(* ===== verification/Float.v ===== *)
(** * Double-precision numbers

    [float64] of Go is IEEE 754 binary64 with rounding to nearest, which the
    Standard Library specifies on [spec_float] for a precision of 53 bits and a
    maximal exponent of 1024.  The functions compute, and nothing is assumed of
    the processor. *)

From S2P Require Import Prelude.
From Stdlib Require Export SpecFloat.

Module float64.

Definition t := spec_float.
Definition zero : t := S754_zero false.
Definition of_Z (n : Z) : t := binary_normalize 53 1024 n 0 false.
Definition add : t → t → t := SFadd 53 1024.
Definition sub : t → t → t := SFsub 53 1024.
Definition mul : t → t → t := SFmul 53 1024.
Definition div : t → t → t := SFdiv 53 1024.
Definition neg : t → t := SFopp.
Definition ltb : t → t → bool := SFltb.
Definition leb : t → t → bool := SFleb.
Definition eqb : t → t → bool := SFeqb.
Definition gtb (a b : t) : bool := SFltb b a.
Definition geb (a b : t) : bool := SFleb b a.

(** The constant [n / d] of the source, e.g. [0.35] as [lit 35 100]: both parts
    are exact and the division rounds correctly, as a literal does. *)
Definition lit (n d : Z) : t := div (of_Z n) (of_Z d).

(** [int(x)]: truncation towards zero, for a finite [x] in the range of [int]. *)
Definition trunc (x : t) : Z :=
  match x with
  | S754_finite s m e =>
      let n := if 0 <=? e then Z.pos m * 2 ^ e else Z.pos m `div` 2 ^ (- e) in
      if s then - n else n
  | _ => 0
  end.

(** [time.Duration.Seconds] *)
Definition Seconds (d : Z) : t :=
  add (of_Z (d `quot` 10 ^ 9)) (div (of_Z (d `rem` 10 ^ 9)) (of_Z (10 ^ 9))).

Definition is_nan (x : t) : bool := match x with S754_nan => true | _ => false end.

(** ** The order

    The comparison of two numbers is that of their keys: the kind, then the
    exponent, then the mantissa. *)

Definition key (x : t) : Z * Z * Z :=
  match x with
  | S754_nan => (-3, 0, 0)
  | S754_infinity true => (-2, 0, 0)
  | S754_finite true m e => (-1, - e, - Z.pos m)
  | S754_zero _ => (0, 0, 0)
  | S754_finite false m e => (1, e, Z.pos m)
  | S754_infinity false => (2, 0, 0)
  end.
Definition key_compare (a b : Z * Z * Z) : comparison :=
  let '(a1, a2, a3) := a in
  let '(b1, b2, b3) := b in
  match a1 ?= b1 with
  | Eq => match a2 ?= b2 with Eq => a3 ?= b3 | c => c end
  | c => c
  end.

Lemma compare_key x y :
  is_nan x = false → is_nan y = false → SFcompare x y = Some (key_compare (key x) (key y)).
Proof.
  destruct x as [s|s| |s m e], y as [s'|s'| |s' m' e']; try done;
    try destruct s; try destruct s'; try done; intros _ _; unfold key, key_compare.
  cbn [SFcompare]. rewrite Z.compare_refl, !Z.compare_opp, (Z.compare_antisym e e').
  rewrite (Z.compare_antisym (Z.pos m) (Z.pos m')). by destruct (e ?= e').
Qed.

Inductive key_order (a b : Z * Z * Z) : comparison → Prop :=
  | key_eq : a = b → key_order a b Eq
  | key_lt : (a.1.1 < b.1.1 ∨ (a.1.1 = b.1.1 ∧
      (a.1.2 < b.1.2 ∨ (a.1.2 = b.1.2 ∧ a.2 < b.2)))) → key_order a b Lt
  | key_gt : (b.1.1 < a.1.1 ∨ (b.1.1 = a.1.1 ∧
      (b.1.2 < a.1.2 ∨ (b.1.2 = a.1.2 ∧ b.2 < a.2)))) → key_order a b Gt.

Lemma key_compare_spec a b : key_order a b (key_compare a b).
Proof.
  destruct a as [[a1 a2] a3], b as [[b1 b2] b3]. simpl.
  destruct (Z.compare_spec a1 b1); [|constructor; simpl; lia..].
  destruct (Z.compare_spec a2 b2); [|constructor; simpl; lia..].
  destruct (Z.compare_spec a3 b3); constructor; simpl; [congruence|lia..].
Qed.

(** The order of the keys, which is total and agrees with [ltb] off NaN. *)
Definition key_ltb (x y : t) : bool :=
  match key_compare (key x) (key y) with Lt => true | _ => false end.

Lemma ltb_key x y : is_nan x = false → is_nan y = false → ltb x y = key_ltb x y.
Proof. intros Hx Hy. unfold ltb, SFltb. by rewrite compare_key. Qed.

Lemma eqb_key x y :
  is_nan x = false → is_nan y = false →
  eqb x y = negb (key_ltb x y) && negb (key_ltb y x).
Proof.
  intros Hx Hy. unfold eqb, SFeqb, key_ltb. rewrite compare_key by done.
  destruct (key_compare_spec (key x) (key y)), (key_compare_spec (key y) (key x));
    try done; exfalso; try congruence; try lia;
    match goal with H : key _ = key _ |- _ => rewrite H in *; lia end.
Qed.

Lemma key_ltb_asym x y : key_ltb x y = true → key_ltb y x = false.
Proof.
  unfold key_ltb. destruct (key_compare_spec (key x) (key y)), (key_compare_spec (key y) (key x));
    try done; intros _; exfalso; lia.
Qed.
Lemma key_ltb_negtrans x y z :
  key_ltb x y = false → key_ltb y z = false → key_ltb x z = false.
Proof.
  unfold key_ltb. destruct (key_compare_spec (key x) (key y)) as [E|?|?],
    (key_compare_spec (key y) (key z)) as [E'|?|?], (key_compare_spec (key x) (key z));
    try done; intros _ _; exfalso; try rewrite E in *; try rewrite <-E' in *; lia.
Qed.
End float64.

== TASK ITEM ==
Within the material above, output exactly the lines from the one with "add (of_Z (d" through the one with "let '(a1, a2, a3) := a in", end lines included, and nothing besides.

== EXERCISE SOLUTION ==
  add (of_Z (d `quot` 10 ^ 9)) (div (of_Z (d `rem` 10 ^ 9)) (of_Z (10 ^ 9))).

Definition is_nan (x : t) : bool := match x with S754_nan => true | _ => false end.

(** ** The order

    The comparison of two numbers is that of their keys: the kind, then the
    exponent, then the mantissa. *)

Definition key (x : t) : Z * Z * Z :=
  match x with
  | S754_nan => (-3, 0, 0)
  | S754_infinity true => (-2, 0, 0)
  | S754_finite true m e => (-1, - e, - Z.pos m)
  | S754_zero _ => (0, 0, 0)
  | S754_finite false m e => (1, e, Z.pos m)
  | S754_infinity false => (2, 0, 0)
  end.
Definition key_compare (a b : Z * Z * Z) : comparison :=
  let '(a1, a2, a3) := a in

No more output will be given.